Exercise goal> Every line in the records below that holds the word "lets" is to be copied.
★ ★ ★ ★ ★
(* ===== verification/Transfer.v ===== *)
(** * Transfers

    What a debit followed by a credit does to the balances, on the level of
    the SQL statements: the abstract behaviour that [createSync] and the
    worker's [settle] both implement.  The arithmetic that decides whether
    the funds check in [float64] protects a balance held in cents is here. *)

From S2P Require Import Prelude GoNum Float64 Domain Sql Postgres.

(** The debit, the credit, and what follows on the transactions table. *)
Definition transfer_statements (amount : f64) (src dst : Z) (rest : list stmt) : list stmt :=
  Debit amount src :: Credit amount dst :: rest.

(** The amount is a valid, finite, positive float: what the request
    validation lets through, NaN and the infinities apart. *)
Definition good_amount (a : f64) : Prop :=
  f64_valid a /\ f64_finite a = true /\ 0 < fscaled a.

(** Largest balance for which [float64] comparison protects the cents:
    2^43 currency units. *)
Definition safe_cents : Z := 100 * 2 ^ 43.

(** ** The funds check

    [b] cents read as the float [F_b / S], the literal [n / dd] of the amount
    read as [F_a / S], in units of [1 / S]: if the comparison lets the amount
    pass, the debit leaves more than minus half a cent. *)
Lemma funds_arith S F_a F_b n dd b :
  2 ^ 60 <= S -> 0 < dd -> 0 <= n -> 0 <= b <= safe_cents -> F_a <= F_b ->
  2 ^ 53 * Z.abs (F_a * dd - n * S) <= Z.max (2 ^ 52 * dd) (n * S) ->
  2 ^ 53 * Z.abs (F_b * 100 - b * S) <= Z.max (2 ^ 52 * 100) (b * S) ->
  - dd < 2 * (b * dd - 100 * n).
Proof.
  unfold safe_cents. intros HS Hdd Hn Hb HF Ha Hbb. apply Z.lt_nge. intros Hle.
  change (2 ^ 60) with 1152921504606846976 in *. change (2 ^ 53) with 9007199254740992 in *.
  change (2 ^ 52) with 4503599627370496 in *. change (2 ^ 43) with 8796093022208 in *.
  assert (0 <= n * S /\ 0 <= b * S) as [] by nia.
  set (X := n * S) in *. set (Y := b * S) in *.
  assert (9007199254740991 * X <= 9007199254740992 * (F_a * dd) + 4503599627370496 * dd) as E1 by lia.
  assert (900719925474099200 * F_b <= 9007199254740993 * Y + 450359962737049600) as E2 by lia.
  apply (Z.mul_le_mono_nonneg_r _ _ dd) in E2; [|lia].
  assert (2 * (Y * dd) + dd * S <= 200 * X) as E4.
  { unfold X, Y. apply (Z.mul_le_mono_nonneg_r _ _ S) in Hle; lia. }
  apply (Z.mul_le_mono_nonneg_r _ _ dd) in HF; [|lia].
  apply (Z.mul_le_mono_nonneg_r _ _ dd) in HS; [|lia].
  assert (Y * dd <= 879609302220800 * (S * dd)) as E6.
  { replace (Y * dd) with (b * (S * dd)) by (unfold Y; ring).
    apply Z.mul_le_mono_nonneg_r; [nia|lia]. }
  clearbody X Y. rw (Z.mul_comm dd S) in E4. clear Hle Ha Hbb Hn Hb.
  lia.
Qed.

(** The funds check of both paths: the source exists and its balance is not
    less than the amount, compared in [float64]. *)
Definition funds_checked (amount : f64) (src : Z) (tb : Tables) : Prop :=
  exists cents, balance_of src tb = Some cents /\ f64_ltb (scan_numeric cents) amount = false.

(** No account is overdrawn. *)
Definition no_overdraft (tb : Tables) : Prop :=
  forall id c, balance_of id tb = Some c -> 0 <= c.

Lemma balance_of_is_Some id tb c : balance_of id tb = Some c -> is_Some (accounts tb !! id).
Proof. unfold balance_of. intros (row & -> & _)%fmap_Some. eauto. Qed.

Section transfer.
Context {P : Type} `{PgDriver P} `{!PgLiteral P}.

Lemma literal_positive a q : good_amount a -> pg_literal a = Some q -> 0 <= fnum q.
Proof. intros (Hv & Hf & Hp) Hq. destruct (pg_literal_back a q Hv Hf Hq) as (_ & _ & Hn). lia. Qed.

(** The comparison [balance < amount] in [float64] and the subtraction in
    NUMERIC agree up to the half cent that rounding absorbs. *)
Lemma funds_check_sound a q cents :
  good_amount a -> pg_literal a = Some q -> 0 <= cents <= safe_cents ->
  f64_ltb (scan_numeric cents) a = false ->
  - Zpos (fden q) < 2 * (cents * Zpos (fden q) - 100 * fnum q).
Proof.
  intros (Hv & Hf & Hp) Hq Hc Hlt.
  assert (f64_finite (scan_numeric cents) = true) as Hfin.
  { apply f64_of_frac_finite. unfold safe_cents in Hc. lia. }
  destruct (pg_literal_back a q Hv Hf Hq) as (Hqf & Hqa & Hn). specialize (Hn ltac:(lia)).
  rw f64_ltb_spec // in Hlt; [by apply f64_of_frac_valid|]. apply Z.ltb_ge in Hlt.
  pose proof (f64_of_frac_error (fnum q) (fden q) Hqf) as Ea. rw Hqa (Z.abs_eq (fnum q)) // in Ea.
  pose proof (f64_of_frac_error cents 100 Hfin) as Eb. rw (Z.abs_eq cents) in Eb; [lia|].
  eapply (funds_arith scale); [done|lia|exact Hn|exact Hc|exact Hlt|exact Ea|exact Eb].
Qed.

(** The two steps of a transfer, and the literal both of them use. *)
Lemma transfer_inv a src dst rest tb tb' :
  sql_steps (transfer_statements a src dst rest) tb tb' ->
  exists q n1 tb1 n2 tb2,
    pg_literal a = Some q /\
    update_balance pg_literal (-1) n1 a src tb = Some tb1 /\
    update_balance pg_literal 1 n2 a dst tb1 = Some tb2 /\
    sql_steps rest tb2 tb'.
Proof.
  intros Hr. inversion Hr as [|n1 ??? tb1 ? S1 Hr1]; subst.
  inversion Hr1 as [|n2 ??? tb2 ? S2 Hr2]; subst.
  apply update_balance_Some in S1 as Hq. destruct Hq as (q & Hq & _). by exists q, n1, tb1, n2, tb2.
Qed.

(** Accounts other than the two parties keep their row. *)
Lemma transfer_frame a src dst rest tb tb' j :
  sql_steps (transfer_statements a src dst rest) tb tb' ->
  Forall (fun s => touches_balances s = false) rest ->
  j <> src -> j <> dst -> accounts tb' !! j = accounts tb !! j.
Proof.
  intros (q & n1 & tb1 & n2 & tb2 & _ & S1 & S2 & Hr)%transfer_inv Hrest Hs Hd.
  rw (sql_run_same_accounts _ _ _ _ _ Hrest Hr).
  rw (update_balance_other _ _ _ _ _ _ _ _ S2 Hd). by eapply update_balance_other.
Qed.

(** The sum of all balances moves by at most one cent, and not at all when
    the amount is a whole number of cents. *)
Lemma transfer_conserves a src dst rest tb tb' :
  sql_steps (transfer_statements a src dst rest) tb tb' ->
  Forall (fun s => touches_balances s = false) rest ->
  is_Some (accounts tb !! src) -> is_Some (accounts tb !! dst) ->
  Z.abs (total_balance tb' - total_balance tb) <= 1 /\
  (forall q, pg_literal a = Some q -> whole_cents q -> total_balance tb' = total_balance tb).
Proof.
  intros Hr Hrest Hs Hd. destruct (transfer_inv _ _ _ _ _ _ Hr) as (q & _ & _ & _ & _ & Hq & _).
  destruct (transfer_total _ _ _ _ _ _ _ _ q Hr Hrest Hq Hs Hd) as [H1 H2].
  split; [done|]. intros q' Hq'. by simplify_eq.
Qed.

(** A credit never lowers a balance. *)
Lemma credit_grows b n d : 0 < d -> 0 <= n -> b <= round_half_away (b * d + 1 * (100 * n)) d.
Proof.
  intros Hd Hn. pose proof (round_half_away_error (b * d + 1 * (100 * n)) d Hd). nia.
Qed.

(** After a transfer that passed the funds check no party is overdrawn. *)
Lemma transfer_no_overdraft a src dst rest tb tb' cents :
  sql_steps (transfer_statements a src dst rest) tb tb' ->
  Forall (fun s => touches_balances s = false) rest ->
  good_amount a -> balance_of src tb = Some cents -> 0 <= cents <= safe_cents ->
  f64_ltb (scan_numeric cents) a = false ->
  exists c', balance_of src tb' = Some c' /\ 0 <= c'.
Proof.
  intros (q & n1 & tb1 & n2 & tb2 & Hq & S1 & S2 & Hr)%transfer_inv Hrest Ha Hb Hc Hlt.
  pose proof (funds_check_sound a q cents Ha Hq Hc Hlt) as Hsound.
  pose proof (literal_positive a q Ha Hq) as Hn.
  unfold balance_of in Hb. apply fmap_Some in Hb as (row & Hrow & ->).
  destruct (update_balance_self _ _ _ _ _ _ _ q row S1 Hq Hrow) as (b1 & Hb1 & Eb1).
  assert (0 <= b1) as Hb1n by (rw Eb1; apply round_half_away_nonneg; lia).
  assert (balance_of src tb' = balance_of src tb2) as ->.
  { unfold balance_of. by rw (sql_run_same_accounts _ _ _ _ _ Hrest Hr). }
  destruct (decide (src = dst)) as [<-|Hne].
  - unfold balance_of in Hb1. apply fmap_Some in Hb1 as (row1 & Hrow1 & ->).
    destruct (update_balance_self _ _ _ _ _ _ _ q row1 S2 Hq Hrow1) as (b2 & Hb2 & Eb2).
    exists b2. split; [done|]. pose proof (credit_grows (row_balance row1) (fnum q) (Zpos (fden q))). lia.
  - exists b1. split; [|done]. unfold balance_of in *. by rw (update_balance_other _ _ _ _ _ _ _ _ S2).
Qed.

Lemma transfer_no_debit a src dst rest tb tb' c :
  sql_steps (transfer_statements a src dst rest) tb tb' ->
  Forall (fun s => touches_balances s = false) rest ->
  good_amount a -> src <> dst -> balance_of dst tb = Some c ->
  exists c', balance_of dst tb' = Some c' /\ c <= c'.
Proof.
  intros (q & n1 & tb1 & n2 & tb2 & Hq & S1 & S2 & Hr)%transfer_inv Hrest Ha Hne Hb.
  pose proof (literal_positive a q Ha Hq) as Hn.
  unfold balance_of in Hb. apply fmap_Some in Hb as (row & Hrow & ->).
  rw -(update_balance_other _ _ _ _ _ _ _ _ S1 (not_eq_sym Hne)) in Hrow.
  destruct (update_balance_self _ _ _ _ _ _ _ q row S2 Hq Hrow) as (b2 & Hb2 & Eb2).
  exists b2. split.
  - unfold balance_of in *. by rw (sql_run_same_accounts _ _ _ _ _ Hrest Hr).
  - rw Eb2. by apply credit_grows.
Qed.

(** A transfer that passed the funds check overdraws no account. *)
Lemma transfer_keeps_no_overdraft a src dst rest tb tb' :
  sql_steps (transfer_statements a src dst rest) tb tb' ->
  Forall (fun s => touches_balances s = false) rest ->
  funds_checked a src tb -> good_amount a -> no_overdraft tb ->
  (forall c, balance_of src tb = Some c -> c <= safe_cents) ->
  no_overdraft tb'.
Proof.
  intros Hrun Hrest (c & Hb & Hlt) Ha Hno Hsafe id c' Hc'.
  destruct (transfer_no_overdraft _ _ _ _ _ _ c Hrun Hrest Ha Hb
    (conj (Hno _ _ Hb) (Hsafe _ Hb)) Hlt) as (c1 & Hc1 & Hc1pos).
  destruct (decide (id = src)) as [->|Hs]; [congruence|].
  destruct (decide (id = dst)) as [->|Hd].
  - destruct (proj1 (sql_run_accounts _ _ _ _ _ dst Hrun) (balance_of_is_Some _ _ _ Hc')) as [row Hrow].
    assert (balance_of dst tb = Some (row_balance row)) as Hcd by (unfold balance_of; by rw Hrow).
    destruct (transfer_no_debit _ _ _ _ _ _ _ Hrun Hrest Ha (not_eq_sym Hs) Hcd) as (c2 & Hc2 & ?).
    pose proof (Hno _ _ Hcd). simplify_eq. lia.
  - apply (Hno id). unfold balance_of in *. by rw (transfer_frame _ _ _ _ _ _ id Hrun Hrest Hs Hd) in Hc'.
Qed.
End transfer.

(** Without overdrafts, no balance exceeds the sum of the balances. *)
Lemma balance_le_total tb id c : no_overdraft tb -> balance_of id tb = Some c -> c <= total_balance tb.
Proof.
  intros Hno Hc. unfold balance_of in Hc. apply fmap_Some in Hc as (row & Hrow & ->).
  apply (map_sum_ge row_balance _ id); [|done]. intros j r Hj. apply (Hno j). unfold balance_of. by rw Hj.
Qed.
★ ★ ★ ★ ★
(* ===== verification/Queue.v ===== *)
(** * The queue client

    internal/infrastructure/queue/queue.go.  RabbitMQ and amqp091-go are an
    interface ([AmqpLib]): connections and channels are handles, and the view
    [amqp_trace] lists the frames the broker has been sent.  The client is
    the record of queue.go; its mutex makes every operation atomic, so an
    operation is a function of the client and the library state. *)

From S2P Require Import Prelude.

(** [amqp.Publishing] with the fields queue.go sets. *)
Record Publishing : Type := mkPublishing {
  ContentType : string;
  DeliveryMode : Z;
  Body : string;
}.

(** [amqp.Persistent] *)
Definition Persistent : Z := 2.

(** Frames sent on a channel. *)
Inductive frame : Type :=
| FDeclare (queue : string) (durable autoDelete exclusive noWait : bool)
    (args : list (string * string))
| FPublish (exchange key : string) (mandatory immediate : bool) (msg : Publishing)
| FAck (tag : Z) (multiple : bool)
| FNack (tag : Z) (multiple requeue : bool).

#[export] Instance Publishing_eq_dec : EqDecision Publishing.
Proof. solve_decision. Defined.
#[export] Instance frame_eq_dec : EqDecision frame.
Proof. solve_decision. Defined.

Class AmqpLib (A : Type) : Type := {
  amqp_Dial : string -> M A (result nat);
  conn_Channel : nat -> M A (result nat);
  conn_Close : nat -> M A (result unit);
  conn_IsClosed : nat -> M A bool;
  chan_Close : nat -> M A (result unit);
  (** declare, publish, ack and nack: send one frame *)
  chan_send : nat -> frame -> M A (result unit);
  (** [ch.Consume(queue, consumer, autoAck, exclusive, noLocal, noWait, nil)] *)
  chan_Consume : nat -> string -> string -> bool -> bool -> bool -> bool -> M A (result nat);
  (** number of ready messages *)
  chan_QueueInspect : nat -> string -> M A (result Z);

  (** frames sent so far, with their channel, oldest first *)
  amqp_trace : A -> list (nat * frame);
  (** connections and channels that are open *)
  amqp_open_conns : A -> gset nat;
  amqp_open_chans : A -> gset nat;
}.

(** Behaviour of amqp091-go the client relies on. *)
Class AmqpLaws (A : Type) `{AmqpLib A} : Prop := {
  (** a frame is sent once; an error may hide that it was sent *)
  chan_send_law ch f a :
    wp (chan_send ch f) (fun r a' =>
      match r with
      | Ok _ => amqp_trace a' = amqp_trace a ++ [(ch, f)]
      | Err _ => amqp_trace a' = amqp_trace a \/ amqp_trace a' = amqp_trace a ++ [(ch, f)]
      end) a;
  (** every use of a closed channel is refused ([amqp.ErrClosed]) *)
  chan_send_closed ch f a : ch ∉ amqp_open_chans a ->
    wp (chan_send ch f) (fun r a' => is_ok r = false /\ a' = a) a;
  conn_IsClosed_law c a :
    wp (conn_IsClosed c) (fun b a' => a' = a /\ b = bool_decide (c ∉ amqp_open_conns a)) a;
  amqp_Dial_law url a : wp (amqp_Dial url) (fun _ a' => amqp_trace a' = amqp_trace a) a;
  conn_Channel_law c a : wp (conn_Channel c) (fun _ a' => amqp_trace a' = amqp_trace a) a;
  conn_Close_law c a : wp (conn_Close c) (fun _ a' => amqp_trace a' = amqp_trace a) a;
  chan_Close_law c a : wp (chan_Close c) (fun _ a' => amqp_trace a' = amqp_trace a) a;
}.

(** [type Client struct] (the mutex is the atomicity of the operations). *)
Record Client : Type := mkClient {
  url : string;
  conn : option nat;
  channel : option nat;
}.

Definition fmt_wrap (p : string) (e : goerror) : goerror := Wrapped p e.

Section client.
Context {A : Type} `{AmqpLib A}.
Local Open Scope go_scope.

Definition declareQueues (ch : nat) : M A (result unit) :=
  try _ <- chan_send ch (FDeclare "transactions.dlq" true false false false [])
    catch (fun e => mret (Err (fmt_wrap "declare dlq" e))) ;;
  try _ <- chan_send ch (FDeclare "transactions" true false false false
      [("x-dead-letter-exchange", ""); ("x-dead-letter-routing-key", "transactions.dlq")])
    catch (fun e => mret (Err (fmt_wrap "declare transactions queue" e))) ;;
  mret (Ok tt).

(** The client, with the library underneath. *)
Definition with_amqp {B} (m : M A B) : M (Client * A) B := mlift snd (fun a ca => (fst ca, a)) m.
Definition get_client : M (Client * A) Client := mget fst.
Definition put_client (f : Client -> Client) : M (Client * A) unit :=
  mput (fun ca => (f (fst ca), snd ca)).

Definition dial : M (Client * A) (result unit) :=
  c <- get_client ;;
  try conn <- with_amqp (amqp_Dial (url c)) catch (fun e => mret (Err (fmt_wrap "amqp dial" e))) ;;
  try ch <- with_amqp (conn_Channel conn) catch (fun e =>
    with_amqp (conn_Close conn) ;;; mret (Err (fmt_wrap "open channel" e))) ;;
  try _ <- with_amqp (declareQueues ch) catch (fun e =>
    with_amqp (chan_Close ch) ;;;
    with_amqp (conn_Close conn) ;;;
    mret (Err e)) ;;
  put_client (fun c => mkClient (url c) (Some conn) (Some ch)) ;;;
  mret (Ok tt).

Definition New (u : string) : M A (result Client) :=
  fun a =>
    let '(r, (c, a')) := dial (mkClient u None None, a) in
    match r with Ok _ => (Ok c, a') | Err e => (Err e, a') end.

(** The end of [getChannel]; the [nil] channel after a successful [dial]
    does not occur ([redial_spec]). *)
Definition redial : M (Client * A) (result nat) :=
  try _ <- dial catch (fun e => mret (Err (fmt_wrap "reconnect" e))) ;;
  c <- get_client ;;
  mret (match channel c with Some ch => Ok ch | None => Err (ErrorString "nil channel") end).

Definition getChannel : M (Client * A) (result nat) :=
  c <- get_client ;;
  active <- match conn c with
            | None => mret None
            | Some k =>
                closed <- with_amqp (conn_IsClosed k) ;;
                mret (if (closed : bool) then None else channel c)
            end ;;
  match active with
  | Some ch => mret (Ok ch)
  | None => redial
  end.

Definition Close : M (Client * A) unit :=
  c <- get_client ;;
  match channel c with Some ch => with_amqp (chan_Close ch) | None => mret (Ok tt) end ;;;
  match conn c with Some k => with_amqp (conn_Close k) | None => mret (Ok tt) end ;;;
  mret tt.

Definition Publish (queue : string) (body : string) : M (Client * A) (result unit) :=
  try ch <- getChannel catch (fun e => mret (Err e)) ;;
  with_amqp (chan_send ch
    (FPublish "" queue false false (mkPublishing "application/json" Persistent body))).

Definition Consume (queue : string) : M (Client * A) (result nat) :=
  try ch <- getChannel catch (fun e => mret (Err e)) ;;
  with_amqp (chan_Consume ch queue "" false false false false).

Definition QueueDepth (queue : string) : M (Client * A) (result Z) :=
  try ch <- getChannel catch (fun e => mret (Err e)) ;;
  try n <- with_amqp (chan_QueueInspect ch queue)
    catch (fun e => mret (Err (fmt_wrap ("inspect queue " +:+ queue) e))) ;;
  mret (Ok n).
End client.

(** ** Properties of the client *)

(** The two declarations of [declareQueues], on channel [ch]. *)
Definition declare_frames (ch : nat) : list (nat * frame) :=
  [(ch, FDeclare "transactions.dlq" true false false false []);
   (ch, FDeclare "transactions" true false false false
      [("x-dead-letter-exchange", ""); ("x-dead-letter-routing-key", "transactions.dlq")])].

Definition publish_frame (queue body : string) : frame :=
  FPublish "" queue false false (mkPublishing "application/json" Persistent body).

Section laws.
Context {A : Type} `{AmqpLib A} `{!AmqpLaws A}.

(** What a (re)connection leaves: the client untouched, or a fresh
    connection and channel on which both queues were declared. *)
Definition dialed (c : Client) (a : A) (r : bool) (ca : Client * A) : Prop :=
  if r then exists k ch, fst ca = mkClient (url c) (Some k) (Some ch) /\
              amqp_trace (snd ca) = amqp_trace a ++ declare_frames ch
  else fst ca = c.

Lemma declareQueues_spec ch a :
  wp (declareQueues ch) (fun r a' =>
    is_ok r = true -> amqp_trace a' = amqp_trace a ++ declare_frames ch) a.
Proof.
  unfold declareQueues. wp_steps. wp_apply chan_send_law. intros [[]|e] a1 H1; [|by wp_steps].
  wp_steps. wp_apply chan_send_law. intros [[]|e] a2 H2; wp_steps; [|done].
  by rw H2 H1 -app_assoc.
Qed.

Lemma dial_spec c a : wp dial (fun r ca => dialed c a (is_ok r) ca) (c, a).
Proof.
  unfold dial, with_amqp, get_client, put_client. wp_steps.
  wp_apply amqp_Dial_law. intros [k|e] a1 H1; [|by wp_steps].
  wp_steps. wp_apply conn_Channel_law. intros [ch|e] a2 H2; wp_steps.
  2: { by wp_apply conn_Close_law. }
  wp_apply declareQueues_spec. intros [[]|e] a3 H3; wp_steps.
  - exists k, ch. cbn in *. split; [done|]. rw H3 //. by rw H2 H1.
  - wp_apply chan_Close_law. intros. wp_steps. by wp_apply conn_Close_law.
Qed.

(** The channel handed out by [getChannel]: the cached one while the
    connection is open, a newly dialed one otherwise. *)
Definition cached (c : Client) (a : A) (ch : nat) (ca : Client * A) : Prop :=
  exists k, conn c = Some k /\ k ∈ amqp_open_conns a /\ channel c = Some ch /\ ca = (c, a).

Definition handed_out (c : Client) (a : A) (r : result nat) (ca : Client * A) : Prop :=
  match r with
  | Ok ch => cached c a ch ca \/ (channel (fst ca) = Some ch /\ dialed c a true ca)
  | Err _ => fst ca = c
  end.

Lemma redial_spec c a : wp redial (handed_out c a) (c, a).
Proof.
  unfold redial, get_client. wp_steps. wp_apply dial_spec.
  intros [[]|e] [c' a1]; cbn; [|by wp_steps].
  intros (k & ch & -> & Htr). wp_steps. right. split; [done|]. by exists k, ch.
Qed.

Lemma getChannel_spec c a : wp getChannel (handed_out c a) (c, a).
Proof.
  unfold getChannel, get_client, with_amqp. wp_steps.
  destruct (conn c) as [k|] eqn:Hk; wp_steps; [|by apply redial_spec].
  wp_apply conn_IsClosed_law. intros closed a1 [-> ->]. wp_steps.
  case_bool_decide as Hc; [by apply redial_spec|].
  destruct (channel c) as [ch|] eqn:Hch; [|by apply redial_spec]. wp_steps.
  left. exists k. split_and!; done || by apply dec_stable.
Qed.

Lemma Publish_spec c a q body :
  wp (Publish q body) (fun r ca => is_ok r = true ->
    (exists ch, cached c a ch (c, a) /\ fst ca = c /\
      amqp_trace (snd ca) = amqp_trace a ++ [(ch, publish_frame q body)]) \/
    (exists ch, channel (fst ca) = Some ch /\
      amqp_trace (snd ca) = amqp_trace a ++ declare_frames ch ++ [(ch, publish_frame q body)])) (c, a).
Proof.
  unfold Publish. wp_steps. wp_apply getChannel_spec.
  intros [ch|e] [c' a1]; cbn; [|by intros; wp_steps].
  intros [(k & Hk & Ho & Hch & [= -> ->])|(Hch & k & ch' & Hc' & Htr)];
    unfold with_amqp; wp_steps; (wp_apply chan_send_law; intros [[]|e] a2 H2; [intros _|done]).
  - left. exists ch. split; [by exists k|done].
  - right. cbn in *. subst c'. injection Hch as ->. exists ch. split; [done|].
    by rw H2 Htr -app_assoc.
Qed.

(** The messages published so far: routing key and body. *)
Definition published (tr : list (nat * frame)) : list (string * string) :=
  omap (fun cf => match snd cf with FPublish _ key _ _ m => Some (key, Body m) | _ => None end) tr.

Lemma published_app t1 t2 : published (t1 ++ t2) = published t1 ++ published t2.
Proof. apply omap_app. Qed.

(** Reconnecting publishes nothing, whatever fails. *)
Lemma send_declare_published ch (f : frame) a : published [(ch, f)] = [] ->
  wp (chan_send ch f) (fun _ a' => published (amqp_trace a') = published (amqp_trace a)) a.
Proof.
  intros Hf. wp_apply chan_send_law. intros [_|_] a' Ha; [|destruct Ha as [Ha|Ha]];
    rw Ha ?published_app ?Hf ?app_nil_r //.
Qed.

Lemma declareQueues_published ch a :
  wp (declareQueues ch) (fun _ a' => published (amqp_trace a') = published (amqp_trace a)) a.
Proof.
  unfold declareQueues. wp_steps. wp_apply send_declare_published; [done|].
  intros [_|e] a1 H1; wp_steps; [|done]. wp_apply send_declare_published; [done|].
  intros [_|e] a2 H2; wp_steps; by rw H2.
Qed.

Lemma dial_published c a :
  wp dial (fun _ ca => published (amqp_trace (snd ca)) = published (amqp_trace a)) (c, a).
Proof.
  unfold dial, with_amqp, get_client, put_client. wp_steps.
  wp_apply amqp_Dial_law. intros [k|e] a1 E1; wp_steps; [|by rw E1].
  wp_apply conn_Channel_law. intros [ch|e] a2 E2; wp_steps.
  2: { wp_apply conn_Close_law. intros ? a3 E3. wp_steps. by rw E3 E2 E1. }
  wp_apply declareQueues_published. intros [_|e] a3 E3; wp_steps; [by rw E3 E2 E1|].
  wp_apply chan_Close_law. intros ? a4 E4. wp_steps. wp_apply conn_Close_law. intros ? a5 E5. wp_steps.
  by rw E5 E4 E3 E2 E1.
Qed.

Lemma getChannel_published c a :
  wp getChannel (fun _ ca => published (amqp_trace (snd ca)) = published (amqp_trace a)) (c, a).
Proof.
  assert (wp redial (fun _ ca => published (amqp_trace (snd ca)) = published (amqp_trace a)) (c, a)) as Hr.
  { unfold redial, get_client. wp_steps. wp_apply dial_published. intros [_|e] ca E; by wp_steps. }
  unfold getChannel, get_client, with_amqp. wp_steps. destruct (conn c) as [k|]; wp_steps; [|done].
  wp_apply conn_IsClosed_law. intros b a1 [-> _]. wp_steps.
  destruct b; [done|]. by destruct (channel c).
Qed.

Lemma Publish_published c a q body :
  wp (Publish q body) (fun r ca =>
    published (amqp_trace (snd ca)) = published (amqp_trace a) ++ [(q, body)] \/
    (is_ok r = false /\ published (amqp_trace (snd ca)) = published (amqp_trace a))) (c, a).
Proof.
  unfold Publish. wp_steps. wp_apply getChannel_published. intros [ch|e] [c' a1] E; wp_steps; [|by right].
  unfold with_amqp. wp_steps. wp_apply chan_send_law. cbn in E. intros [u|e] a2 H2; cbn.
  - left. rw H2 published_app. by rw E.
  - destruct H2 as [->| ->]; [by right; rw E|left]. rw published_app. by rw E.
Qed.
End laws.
★ ★ ★ ★ ★
Finished exercise>
    validation lets through, NaN and the infinities apart. *)
    read as [F_a / S], in units of [1 / S]: if the comparison lets the amount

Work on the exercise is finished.